New Rochelle Nursing Home Operators Busted for Medicaid Fraud to Pay $2.2 MM, employees held “tampering parties”

Written By: Talk of the Sound News


BROOKLYN, NY — Attorney General Eric T. Schneiderman and U.S. Attorney Loretta Lynch today announced that they have entered into settlement agreements with a New Rochelle nursing home resolving allegations that the facility and its owner submitted tens of thousands of inflated claims to the New York State Medicaid Program. The claims sought reimbursement for services provided, but at artificially high rates. Under the agreements, Ralex Services, Inc., doing business as Glen Island Center for Nursing and Rehabilitation, and its owner, Leah Friedman, will return $2.2 million to Medicaid, a program jointly funded by the state and federal governments.

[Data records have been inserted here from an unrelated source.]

(* ===== verification/Coding.v ===== *)
(** * Coding

    [util/coding.h] and [util/coding.cc]: fixed-width and varint integers and
    length-prefixed strings, as they are laid out in log records, version
    edits and table blocks, and the decimal parser that turns a user key into
    an index key.

    A buffer is the list of its bytes; a parser returns the parsed value and
    the unread rest, [None] when the source returns [false] or a null
    pointer. *)

From S2P Require Import Prelude Status.

(** ** Definitions *)

Definition byte_at (v i : Z) : Byte.byte := byte.of_Z (Z.land (Z.shiftr v i) 0xff).

(** [little] is [port::kLittleEndian]; the two branches differ. *)
Definition EncodeFixed32 (little : bool) (value : Z) : bytes :=
  if little then le_split 4 value
  else [byte_at value 0; byte_at value 8; byte_at value 16; byte_at value 24].

Definition EncodeFixed64 (little : bool) (value : Z) : bytes :=
  if little then le_split 8 value
  else [byte_at value 0; byte_at value 8; byte_at value 16; byte_at value 24;
        byte_at value 32; byte_at value 40; byte_at value 48; byte_at value 56].

Definition char_at (p : bytes) (i : nat) : option Z := byte.unsigned <$> p !! i.

Definition DecodeFixed32 (little : bool) (p : bytes) : option Z :=
  if little then
    if (4 <=? length p)%nat then Some (le_combine (take 4 p)) else None
  else
    b0 ← char_at p 0; b1 ← char_at p 1; b2 ← char_at p 2; b3 ← char_at p 3;
    Some (Z.lor (Z.lor (Z.lor b0 (Z.shiftl b1 8)) (Z.shiftl b2 16)) (Z.shiftl b3 24)).

Definition DecodeFixed64 (little : bool) (p : bytes) : option Z :=
  if little then
    if (8 <=? length p)%nat then Some (le_combine (take 8 p)) else None
  else
    lo ← DecodeFixed32 false p;
    hi ← DecodeFixed32 false (drop 4 p);
    Some (Z.lor (Z.shiftl hi 32) lo).
#[export] Instance Sys_spec : SystemSpec Sys_system sim_data sim_writer sim_reader s_intr sim_healthy.
Proof.
  split.
  - intros k fd name p [Hfd [c Hc]] Hne. simpl. unfold sim_write. destruct (s_intr k) eqn:Ei.
    + rewrite Hfd. assert (0 < Z.of_nat (length p)) by (destruct p; simpl; [done|lia]).
      assert (Z.of_nat (length p) / 2 <= Z.of_nat (length p)) by (apply Z.div_le_upper_bound; lia).
      unfold sim_data, sim_writer. simpl. rewrite !lookup_insert_eq. simpl. split_and!; try done; lia.
    + simpl. split_and!; try done. lia.
  - intros k fd name Hw Hh. exists k. by split_and!.
  - intros k dir fd name [Hfd Hn] Hh Hin. simpl. rewrite (dir_exists_in k name dir Hn Hin), orb_true_r.
    pose proof (add_fd_healthy k (s_files k) dir false Hh) as Hh1.
    assert (fd <> s_next k) as Hfn by (intros ->; specialize (Hh (s_next k)); rewrite Hfd in Hh; specialize (Hh ltac:(done)); lia).
    eexists _, _, _, _, _. split; [reflexivity|]. split; [reflexivity|]. unfold sim_close. simpl. rewrite lookup_insert_eq.
    split; [reflexivity|]. simpl. split; [done|]. split; [split; [|done]|].
    + simpl. by rewrite lookup_delete_ne, lookup_insert_ne by done.
    + split; [done|]. intros fd' Hfd'. simpl in *. apply Hh1. simpl.
      destruct (decide (fd' = s_next k)) as [->|]; [by rewrite lookup_insert_eq|]. by rewrite lookup_delete_ne in Hfd' by done.
  - intros k fd name [Hfd Hn] Hh. simpl. unfold sim_close. rewrite Hfd. eexists. split; [reflexivity|]. split; [done|].
    split; [done|]. intros fd' Hfd'. simpl in *. apply Hh.
    destruct (decide (fd' = fd)) as [->|]; [by rewrite lookup_delete_eq in Hfd'; destruct Hfd'|].
    by rewrite lookup_delete_ne in Hfd' by done.
  - intros k name Hh. eexists _, _. split; [reflexivity|]. unfold sim_writer, sim_data. simpl. rewrite !lookup_insert_eq.
    split_and!; [done|done|done|done|]. by apply (add_fd_healthy k (<[name:=[]]> (s_files k)) name true).
  - intros k name Hh Hne. unfold sim_data in *. destruct (s_files k !! name) as [c|] eqn:E; [|done]. simpl. rewrite E.
    eexists _, _. split; [reflexivity|]. unfold sim_reader. simpl. rewrite lookup_insert_eq, E.
    split_and!; [by eexists|done|done|]. by apply (add_fd_healthy k (s_files k) name false).
  - intros k fd name _ [w Hw] Hne. unfold sim_data in *. simpl. rewrite Hw.
    destruct (Z.eqb_spec (Z.of_nat (length (default [] (s_files k !! name)))) 0) as [H0|H0].
    + destruct Hne. apply nil_length_inv. lia.
    + f_equal. apply take_ge. lia.
  - intros k fd name n offset _ [w Hw] Hn Ho. simpl. by rewrite Hw.
Qed.

Definition Sys_empty (interrupts : nat) : Sys := MkSys ∅ ∅ 3 interrupts ∅.

Lemma Sys_empty_healthy (n : nat) : sim_healthy (Sys_empty n).
Proof. intros fd [x Hx]. simpl in Hx. by rewrite lookup_empty in Hx. Qed.
End Sim.
#[export] Existing Instances Sim.Sys_system Sim.Sys_spec.

(** ** Locks *)

(** What [fcntl] documents: [locked k name] says that the process holds the
    lock of a file, and closing any descriptor of the file drops it. *)
Class FcntlSpec {K : Type} (OS : System K) (refers : K -> Z -> bytes -> Prop) (locked : K -> bytes -> Prop) := {
  open_refers : forall k name mode fd k', sys_open k name mode = (inl fd, k') -> refers k' fd name;
  close_unlocks : forall k fd name, refers k fd name -> ~ locked (sys_close k fd).2 name }.

#[export] Instance Sim_fcntl :
  FcntlSpec Sim.Sys_system (fun k fd name => exists w, Sim.s_fds k !! fd = Some (name, w)) (fun k name => name ∈ Sim.s_locks k).
Proof.
  split.
  - intros k name mode fd k'. simpl. unfold Sim.sim_open, Sim.add_fd.
    destruct mode; [destruct (_ || _); [|done]|..]; intros [= <- <-]; simpl; rewrite lookup_insert_eq; by eexists.
  - intros k fd name [w Hw]. simpl. unfold Sim.sim_close. rewrite Hw. set_solver.
Qed.

(** ** Properties *)

(** Appending a list of pieces one after the other. *)
Fixpoint Appends {F : Type} `{WritableFile F} (f : F) (l : list bytes) : option F :=
  match l with
  | [] => Some f
  | p :: l' => '(s, f) ← Append f p; if Status.ok s then Appends f l' else None
  end.

Lemma Appends_contents {F : Type} {W : WritableFile F} {contents : F -> bytes} {file_ok : F -> Prop}
    {HW : WritableFileSpec F contents file_ok} (f : F) (l : list bytes) :
  file_ok f -> exists f', Appends f l = Some f' /\ file_ok f' /\ contents f' = contents f ++ concat l.
Proof.
  revert f. induction l as [|p l IH]; intros f Hf.
  - exists f. simpl. by rewrite app_nil_r.
  - simpl. destruct (Append_contents f p Hf) as (f1 & -> & Hc1 & Hf1). cbn [mbind option_bind].
    change (Status.ok OK) with true. cbn iota. destruct (IH f1 Hf1) as (f' & He & Hf' & Hc).
    exists f'. rewrite Hc, Hc1, <- app_assoc. done.
Qed.

(** C21. What is appended to a new file in any pieces, and closed, is what the
    reader opened on its name reads, at every offset; the calls of [write] may
    take any part of the data and may be interrupted. *)
Theorem PosixFile_roundtrip {K : Type} (OS : System K) (data : K -> bytes -> bytes) (writer reader : K -> Z -> bytes -> Prop)
    (intr : K -> nat) (healthy : K -> Prop) (strerror : Z -> bytes) (interrupts : nat) (e : PosixEnv) (k : K) (fname : bytes)
    (l : list bytes) :
  SystemSpec OS data writer reader intr healthy -> healthy k -> (intr k <= interrupts)%nat ->
  concat l <> [] -> Z.of_nat (length (concat l)) < 2 ^ 64 -> 0 < mmap_limit_ e ->
  exists f k1 f1 f2 g e' k2,
    NewWritableFile strerror k fname = (inl f, k1) /\
    @Appends _ (PosixFile_writable strerror interrupts) (MkPosixFile f k1) l = Some f1 /\
    @Close _ (PosixFile_writable strerror interrupts) f1 = Some (OK, f2) /\
    NewRandomAccessFile strerror e (pf_os f2) fname = (inl g, e', k2) /\ mmap_limit_ e' = mmap_limit_ e - 1 /\
    forall offset n scratch, 0 <= offset -> 0 <= n -> offset + n <= Z.of_nat (length (concat l)) ->
      @ReadAt _ (PosixReadable_random strerror) (MkReadable g k2) offset n scratch =
        Some (OK, take (Z.to_nat n) (drop (Z.to_nat offset) (concat l))).
Proof.
  intros HS Hh Hi Hne Hlen Hl. destruct (PosixFile_new_ok strerror interrupts k fname Hh Hi) as (f & k1 & Hnew & Hf & Hc).
  destruct (Appends_contents (HW := PosixFile_spec strerror interrupts fname) _ l Hf) as (f1 & Ha & [Hf1 Hn1] & Hc1).
  rewrite Hc in Hc1. simpl in Hc1. destruct (Close_ok strerror interrupts f1 Hf1) as (f2 & Hcl & Hn2 & Hb2 & Hc2 & Hh2).
  assert (data (pf_os f2) fname = concat l) as Hd.
  { rewrite <- Hc1, <- Hc2. unfold pf_contents. by rewrite Hb2, app_nil_r, Hn2, Hn1. }
  rewrite <- Hd in Hne, Hlen. destruct (NewRandomAccessFile_ok strerror e (pf_os f2) fname Hh2 Hne Hlen Hl)
    as (g & e' & k2 & Hr & Hl' & _ & Hg). destruct (Hg k2) as [Hok Hcg].
  exists f, k1, f1, f2, g, e', k2. split_and!; [done|done|done|done|done|]. rewrite <- Hd, <- Hcg.
  intros offset n scratch Ho Hn Hle. by apply (ReadAt_contents (RandomAccessFileSpec := PosixReadable_spec strerror)).
Qed.

Definition sim_name : bytes := bs "db/MANIFEST-000001".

New York will receive $1,320,000 of the total restitution funds.
 
 “Safeguarding public health care dollars is of critical concern, and my office will investigate—and prosecute—all allegations of impropriety by health care providers who obtain Medicaid funds to which they have no right,” Attorney General Schneiderman said. “We must care for our most vulnerable New Yorkers and at the same time protect our taxpayer dollars. Today we are saying: There is one set of rules for all nursing home providers– and my office is here to make sure those rules are followed.”
 
 According to allegations made by the state and federal governments, the 182-bed Glen Island facility, located at 490 Pelham Road in New Rochelle, submitted more than 62,000 false claims to New York’s Department of Health from April 2002 to November 2006. The false claims used Medicaid reimbursement rates based, in part, on up-coded Patient Review Instruments (PRIs), which falsely represented the degree of care required by many Glen Island residents during the mandatory quarterly assessment periods covered by these submissions. The defendants exaggerated residents’ diagnoses, conditions and required treatments in the reports. They routinely stated that residents were receiving treatments, including for oxygen and suctioning, when such treatments were neither required nor given.
 
 In furtherance of this scheme, and in response to the Attorney General’s request for records, the defendants attempted to cover up their fraudulent submissions and false claims by making false entries and forgeries into Glen Island residents’ medical records. These falsified records were later turned over to the New York State Attorney General’s Medicaid Fraud Control Unit. Two former Glen Island nurses, who participated in “tampering parties” at which records were falsified, were also convicted by the Attorney General’s Office. For example, one false score sheet designated a resident as needing daily oropharyngeal suctioning, a treatment which clears secretions from airways of patients, when in fact the resident did not need or receive the treatment. By routinely inflating patient scores, Glen Island received higher Medicaid reimbursement rates.
 
 Today’s settlement follows the 2011 conviction of former Glen Island Administrator Eufemia Fe Salomon-Flores, who pleaded guilty to felony grand larceny and admitted that she had submitted information to DOH that falsified the type of care residents received. She served a 1- to 3-year state prison sentence, lost her Nursing Home Administrator license and has been excluded from participating in the state’s Medicaid program.
 
 Marlon Legaspi pleaded guilty in December 2011 to a misdemeanor count of attempted tampering with physical evidence. Maria Eufemia Salomon-Rosanes, a niece of Fe Salomon-Flores, pleaded guilty to the same misdemeanor charge in March 2012. Both defendants were excluded from the Medicaid program.
 
 The agreements – one with the State and one with federal authorities – followed a joint investigation by the Attorney General’s Medicaid Fraud Control Unit and the United States Attorney’s Office for the Eastern District of New York. The investigation came after allegations were lodged by whistleblower Carolyn Hinestroza, a former assistant director of nursing at the facility, alleging violations of the New York False Claims Act. Following the investigation, the offices intervened in the whistleblower case against Glen Island, Friedman and Will-Maur, LLC, the real estate holding company that owns the Glen Island land and premises. Friedman, her husband, Burton Flax, and their two children are the members of Will-Maur.
 
 Attorney General Schneiderman thanks United States Attorney Loretta E. Lynch, Eastern District of New York, and her staff for their cooperation in this case. The federal case was handled by Assistant United States Attorney Erin Argo.
 
 The state case was handled by Special Assistant Attorney General Jill D. Brenner and Principal Special Auditor Investigator Ann Winslow. The underlying criminal prosecution of Eufemia Fe Flores-Salomon was handled by Special Assistant Attorney General Susan Bloom of MFCU’s Pearl River Office. The Medicaid Fraud Control Unit is led by Acting Director Amy Held. The Division of Criminal Justice is led by Executive Deputy Attorney General Kelly Donovan.